Work order:
Give the data again exactly, stopping after the "(now : string) (chicken" line.

(Provided records Opens)

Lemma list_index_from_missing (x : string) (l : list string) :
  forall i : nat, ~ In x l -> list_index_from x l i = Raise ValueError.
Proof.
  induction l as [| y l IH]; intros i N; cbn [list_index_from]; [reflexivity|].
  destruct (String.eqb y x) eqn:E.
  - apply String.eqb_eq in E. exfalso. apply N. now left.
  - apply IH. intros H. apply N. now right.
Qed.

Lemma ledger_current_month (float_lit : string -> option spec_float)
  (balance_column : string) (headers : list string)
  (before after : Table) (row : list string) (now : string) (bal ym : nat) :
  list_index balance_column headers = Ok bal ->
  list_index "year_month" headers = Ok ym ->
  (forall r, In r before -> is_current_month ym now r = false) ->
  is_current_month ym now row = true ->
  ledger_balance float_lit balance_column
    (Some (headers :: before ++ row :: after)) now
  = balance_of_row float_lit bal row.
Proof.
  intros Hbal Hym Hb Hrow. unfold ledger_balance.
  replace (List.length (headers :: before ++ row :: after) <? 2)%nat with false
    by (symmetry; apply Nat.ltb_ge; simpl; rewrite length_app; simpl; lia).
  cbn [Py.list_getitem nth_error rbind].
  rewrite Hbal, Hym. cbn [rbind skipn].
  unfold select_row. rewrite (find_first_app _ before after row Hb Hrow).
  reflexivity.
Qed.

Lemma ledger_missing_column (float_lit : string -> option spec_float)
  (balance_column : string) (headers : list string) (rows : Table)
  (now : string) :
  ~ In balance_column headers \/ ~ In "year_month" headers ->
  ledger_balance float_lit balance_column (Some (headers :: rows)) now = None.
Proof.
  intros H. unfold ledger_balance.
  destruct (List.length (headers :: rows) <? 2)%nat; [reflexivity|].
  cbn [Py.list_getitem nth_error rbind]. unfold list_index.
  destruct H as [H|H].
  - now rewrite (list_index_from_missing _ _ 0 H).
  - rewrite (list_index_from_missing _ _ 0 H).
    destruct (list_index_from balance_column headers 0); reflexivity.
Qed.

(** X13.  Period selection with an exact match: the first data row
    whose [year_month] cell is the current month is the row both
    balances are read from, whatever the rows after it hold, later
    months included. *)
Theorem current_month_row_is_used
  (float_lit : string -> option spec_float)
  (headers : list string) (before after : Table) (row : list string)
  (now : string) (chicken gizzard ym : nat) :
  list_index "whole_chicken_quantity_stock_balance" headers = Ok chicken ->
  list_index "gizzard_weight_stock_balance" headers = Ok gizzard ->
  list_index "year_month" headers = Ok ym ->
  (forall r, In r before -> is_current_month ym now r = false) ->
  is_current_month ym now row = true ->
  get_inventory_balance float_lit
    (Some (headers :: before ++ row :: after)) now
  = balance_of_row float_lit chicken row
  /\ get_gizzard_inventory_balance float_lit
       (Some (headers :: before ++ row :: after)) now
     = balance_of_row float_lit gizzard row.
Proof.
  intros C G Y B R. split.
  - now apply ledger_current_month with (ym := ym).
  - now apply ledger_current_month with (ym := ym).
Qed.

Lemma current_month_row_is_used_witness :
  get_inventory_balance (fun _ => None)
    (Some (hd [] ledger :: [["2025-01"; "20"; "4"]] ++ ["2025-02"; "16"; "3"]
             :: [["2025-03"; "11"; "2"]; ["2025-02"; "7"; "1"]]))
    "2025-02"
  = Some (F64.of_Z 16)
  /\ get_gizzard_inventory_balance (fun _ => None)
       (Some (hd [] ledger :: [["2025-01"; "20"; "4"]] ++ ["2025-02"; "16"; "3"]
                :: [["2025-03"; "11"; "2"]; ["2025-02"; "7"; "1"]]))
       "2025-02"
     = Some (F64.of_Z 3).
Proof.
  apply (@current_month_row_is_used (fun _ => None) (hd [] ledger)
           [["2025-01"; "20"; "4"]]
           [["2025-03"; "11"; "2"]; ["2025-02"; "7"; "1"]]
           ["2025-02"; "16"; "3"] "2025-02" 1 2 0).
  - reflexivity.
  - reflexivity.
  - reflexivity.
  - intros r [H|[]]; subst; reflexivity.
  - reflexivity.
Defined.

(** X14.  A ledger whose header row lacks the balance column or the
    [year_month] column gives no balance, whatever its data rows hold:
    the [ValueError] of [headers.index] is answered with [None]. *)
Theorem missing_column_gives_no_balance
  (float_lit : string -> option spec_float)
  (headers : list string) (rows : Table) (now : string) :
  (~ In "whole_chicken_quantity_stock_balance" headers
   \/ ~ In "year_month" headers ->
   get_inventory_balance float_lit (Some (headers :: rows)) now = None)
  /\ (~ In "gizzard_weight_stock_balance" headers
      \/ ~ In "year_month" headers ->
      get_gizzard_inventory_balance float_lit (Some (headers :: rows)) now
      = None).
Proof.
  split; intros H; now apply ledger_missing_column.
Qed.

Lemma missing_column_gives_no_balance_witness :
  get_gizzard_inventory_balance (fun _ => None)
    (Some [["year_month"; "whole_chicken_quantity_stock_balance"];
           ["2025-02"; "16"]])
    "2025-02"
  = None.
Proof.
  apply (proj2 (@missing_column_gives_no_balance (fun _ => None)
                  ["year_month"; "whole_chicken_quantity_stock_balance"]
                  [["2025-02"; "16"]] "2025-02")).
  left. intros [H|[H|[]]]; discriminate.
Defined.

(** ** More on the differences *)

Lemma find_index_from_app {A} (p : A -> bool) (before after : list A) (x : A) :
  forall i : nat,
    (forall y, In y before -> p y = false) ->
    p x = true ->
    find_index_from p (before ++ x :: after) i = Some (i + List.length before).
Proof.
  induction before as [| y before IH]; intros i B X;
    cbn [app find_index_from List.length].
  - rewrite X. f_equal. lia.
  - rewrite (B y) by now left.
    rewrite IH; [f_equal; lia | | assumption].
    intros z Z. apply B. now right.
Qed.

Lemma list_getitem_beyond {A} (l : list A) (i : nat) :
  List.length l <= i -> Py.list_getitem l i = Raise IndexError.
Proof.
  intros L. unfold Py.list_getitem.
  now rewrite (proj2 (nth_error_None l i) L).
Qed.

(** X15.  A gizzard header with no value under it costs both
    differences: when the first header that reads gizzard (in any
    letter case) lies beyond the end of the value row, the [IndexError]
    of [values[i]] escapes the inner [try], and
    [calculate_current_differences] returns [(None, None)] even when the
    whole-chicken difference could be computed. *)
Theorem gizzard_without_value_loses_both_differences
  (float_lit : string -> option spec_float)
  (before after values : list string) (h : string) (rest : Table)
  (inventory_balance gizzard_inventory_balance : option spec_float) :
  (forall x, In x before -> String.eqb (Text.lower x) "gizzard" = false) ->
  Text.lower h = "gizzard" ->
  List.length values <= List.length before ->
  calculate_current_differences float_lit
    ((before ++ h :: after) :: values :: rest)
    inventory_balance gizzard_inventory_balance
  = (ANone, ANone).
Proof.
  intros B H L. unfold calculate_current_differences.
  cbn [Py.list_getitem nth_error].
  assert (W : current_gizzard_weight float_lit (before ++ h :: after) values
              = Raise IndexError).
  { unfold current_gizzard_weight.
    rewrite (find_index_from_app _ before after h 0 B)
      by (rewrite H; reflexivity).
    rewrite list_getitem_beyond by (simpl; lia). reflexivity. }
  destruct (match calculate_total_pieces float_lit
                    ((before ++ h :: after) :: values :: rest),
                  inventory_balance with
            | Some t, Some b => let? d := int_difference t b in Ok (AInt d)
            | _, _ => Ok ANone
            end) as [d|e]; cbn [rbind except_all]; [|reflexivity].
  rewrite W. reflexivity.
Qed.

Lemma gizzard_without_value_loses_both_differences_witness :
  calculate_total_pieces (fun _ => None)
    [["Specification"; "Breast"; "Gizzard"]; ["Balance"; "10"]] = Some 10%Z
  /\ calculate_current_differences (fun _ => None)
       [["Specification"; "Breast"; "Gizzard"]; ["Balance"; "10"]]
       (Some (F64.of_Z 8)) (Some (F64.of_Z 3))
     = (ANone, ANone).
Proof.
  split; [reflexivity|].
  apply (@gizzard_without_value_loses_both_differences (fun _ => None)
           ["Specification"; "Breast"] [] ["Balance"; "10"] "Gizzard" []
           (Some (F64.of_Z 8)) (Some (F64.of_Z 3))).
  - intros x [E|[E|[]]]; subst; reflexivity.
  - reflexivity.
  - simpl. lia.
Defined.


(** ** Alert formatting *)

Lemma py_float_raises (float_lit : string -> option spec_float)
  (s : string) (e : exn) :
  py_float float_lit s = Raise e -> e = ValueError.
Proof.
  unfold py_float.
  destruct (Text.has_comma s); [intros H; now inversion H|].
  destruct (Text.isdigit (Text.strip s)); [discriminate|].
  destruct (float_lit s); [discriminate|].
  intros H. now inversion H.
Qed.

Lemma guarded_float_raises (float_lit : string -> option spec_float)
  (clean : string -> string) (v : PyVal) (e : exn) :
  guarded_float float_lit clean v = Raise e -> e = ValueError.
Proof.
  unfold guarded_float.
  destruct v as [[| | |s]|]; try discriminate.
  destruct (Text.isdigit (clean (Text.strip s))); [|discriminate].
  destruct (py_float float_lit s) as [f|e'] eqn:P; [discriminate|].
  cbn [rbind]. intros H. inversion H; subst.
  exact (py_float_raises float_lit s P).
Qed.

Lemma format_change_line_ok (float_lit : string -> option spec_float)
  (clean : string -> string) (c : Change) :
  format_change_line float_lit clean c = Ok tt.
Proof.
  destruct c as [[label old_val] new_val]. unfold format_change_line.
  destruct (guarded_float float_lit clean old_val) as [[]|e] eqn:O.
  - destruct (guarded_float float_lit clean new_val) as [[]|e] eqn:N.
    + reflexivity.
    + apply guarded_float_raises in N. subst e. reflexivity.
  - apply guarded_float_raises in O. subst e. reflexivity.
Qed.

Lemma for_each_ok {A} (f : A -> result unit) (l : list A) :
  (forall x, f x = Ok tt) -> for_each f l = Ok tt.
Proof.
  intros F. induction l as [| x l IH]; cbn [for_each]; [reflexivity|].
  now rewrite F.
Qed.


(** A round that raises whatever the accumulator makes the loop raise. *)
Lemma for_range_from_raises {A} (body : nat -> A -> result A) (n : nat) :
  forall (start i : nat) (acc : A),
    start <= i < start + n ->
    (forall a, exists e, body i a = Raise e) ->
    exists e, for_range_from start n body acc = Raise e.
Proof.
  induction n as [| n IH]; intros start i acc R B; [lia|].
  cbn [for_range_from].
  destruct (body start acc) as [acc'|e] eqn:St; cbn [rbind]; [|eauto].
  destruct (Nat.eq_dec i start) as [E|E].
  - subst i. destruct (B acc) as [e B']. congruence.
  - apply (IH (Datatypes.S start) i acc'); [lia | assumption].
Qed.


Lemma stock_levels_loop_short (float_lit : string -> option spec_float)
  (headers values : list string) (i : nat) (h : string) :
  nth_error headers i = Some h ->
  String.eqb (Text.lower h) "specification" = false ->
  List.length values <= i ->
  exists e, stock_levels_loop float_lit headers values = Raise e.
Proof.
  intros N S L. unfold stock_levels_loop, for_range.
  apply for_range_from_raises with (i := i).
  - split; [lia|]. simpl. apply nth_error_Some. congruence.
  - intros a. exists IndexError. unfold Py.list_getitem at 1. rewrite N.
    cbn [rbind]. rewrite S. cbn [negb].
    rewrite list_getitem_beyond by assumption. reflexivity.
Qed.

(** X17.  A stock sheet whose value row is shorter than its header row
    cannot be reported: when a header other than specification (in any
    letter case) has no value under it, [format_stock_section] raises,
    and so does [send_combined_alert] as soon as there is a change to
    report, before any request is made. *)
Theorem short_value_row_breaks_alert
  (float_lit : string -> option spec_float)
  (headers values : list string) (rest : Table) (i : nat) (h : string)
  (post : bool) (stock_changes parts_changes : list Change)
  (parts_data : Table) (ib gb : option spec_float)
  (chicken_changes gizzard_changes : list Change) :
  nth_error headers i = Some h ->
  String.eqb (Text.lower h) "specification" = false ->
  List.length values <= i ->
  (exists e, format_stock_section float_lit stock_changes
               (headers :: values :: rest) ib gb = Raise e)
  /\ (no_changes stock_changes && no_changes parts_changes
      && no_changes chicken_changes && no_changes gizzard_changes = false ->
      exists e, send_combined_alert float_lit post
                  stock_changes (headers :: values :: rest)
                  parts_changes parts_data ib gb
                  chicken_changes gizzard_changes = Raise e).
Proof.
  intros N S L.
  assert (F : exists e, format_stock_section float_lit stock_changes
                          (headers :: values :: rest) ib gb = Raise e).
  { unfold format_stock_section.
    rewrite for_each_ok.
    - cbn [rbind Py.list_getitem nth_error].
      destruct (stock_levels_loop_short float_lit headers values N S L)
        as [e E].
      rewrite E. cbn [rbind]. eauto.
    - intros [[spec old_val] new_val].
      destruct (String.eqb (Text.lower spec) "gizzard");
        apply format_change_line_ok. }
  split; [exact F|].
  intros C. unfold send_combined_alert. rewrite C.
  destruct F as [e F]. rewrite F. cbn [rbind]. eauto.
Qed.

(Provided records Closes)

Solved exercise:
Lemma list_index_from_missing (x : string) (l : list string) :
  forall i : nat, ~ In x l -> list_index_from x l i = Raise ValueError.
Proof.
  induction l as [| y l IH]; intros i N; cbn [list_index_from]; [reflexivity|].
  destruct (String.eqb y x) eqn:E.
  - apply String.eqb_eq in E. exfalso. apply N. now left.
  - apply IH. intros H. apply N. now right.
Qed.

Lemma ledger_current_month (float_lit : string -> option spec_float)
  (balance_column : string) (headers : list string)
  (before after : Table) (row : list string) (now : string) (bal ym : nat) :
  list_index balance_column headers = Ok bal ->
  list_index "year_month" headers = Ok ym ->
  (forall r, In r before -> is_current_month ym now r = false) ->
  is_current_month ym now row = true ->
  ledger_balance float_lit balance_column
    (Some (headers :: before ++ row :: after)) now
  = balance_of_row float_lit bal row.
Proof.
  intros Hbal Hym Hb Hrow. unfold ledger_balance.
  replace (List.length (headers :: before ++ row :: after) <? 2)%nat with false
    by (symmetry; apply Nat.ltb_ge; simpl; rewrite length_app; simpl; lia).
  cbn [Py.list_getitem nth_error rbind].
  rewrite Hbal, Hym. cbn [rbind skipn].
  unfold select_row. rewrite (find_first_app _ before after row Hb Hrow).
  reflexivity.
Qed.

Lemma ledger_missing_column (float_lit : string -> option spec_float)
  (balance_column : string) (headers : list string) (rows : Table)
  (now : string) :
  ~ In balance_column headers \/ ~ In "year_month" headers ->
  ledger_balance float_lit balance_column (Some (headers :: rows)) now = None.
Proof.
  intros H. unfold ledger_balance.
  destruct (List.length (headers :: rows) <? 2)%nat; [reflexivity|].
  cbn [Py.list_getitem nth_error rbind]. unfold list_index.
  destruct H as [H|H].
  - now rewrite (list_index_from_missing _ _ 0 H).
  - rewrite (list_index_from_missing _ _ 0 H).
    destruct (list_index_from balance_column headers 0); reflexivity.
Qed.

(** X13.  Period selection with an exact match: the first data row
    whose [year_month] cell is the current month is the row both
    balances are read from, whatever the rows after it hold, later
    months included. *)
Theorem current_month_row_is_used
  (float_lit : string -> option spec_float)
  (headers : list string) (before after : Table) (row : list string)
  (now : string) (chicken gizzard ym : nat) :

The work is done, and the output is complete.